* [Excerpted data]:

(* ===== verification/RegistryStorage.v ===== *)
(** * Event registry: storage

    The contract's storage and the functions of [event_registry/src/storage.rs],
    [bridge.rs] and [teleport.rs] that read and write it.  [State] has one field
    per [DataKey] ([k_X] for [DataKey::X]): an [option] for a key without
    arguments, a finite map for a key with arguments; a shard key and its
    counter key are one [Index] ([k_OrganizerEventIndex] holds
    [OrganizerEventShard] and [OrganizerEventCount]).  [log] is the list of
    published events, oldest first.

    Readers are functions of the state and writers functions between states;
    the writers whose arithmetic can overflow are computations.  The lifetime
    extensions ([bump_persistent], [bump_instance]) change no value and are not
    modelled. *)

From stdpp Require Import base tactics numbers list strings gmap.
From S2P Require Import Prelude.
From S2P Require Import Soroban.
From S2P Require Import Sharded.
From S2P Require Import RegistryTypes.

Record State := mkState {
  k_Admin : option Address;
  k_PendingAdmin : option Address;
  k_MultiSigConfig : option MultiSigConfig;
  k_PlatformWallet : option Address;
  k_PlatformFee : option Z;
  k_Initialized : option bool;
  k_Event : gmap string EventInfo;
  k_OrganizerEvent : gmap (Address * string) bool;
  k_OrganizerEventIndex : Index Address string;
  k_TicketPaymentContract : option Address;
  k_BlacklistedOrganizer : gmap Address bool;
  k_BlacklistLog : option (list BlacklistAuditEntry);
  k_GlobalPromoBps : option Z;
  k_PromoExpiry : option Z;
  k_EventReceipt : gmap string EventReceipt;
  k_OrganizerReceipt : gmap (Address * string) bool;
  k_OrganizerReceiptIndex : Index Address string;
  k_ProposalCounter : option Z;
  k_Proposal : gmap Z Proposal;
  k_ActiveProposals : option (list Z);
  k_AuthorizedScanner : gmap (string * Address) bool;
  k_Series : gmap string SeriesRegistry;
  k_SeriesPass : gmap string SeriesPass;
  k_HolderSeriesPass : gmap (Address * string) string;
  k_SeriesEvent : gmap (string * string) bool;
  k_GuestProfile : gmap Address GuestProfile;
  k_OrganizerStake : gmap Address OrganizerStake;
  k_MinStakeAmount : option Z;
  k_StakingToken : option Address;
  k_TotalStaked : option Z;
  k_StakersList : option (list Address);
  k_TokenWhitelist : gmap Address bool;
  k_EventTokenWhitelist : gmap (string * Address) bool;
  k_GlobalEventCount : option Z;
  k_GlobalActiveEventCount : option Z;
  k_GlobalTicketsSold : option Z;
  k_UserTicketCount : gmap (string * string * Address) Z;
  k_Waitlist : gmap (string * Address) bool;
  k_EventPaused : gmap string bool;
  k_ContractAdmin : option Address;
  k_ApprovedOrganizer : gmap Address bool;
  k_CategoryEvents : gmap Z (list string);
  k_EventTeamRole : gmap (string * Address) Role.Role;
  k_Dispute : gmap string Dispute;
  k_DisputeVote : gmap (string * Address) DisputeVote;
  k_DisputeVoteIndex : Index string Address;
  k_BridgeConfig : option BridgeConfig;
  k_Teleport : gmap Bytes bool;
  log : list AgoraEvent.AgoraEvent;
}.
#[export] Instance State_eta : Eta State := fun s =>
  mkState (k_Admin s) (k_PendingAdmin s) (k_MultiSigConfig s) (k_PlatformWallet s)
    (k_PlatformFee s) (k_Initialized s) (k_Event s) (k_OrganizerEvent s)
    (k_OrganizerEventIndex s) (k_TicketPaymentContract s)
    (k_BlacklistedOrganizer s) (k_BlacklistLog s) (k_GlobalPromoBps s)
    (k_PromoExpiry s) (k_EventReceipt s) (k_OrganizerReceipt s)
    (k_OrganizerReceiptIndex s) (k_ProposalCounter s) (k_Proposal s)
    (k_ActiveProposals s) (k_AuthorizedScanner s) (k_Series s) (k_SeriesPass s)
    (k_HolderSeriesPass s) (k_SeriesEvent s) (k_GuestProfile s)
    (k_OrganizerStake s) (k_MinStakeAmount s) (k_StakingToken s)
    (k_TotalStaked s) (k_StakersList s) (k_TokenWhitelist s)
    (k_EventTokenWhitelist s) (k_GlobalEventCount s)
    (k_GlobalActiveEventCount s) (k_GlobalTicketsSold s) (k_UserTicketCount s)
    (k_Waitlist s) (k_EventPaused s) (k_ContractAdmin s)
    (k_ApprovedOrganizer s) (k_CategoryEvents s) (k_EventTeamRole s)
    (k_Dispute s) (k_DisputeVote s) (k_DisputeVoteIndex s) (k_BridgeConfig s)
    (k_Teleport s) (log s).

==

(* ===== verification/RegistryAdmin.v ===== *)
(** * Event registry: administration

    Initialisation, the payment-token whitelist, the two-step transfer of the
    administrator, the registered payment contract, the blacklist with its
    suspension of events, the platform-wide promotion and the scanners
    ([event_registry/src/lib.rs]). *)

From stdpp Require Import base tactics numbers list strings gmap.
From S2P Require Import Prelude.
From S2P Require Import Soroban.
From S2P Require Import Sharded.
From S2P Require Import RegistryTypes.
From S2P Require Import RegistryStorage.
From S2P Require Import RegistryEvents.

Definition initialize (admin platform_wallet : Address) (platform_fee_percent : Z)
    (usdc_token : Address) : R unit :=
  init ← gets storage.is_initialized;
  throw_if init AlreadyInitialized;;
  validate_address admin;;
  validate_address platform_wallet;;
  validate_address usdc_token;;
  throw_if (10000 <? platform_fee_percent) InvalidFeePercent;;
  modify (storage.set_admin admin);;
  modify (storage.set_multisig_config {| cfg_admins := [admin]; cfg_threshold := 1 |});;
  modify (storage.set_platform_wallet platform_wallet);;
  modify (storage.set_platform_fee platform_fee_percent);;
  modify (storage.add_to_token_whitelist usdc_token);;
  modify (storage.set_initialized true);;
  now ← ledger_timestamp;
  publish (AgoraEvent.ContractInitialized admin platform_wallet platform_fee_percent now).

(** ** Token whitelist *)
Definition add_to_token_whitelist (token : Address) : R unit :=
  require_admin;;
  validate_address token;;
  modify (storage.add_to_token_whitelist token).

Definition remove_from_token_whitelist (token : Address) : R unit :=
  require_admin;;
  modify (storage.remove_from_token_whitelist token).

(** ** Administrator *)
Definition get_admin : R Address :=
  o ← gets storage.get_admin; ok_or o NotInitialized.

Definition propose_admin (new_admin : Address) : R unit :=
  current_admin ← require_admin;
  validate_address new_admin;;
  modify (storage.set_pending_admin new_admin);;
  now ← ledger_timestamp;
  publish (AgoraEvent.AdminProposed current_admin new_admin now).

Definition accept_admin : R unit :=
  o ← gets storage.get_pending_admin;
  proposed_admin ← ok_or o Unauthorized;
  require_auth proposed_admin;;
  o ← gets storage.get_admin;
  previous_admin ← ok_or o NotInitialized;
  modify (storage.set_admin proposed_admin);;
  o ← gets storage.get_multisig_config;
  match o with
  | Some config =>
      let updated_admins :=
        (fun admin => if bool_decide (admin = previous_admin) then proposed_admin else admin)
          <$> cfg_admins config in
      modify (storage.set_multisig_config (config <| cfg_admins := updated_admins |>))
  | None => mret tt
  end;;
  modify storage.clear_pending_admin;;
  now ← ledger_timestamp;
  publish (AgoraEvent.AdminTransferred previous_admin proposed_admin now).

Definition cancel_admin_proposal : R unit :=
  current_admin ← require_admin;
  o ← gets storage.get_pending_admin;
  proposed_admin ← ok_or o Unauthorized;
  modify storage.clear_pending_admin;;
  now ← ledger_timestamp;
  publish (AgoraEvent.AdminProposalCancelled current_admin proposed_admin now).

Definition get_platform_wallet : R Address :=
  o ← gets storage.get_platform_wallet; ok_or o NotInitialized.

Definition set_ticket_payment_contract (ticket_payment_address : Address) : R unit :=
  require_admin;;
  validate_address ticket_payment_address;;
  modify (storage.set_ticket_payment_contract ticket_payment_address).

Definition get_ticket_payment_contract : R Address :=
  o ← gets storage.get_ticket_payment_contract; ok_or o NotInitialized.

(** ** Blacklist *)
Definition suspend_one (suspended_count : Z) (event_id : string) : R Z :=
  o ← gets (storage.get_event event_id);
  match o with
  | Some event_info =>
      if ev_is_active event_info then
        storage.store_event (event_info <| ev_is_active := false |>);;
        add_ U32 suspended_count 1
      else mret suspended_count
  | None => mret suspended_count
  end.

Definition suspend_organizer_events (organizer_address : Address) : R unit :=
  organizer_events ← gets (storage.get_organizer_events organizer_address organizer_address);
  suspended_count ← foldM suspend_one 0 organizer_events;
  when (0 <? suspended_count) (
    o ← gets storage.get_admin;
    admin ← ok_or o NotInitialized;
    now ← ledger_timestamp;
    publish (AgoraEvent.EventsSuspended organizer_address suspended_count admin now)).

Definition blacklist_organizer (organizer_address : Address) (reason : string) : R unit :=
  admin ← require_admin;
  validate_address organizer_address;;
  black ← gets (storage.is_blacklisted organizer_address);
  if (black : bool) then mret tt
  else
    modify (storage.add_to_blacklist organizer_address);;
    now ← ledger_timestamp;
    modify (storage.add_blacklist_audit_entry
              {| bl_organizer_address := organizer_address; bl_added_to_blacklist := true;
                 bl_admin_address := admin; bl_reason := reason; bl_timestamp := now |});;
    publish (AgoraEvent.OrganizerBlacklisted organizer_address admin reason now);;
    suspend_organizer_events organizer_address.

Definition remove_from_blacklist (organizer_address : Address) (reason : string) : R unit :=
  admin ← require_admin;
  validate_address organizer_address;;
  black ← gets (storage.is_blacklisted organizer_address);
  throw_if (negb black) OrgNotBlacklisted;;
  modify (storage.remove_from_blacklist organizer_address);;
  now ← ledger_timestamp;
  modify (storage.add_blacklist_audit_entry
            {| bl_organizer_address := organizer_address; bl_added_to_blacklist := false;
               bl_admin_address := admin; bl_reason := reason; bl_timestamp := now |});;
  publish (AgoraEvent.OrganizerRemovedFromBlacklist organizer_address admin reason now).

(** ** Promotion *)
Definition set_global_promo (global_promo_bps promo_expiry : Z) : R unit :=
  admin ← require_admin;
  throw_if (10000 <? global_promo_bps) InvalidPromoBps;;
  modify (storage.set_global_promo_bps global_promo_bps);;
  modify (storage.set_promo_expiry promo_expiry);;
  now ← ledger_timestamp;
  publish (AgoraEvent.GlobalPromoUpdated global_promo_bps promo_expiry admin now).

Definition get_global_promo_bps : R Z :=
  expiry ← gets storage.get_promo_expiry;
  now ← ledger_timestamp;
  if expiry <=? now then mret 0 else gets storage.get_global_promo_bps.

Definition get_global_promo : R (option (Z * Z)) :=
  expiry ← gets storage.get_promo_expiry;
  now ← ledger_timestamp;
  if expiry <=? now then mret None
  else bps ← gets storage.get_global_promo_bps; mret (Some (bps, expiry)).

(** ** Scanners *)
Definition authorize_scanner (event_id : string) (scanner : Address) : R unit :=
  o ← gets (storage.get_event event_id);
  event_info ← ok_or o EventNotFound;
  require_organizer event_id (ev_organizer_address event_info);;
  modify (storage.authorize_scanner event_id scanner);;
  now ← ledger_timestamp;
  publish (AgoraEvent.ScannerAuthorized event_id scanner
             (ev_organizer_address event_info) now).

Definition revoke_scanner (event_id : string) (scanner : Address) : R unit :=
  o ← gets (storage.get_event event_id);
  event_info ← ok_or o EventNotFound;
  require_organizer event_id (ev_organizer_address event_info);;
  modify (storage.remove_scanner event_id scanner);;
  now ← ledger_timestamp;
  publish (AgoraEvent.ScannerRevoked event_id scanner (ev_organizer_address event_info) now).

* [Description of the task]: Beginning at the line with "(* ===== verification/RegistryStorage.v" and ending at the line with "k_Admin : option Address;", reproduce each line of the data above exactly, and add no other lines.

* [Output of the task]:
(* ===== verification/RegistryStorage.v ===== *)
(** * Event registry: storage

    The contract's storage and the functions of [event_registry/src/storage.rs],
    [bridge.rs] and [teleport.rs] that read and write it.  [State] has one field
    per [DataKey] ([k_X] for [DataKey::X]): an [option] for a key without
    arguments, a finite map for a key with arguments; a shard key and its
    counter key are one [Index] ([k_OrganizerEventIndex] holds
    [OrganizerEventShard] and [OrganizerEventCount]).  [log] is the list of
    published events, oldest first.

    Readers are functions of the state and writers functions between states;
    the writers whose arithmetic can overflow are computations.  The lifetime
    extensions ([bump_persistent], [bump_instance]) change no value and are not
    modelled. *)

From stdpp Require Import base tactics numbers list strings gmap.
From S2P Require Import Prelude.
From S2P Require Import Soroban.
From S2P Require Import Sharded.
From S2P Require Import RegistryTypes.

Record State := mkState {
  k_Admin : option Address;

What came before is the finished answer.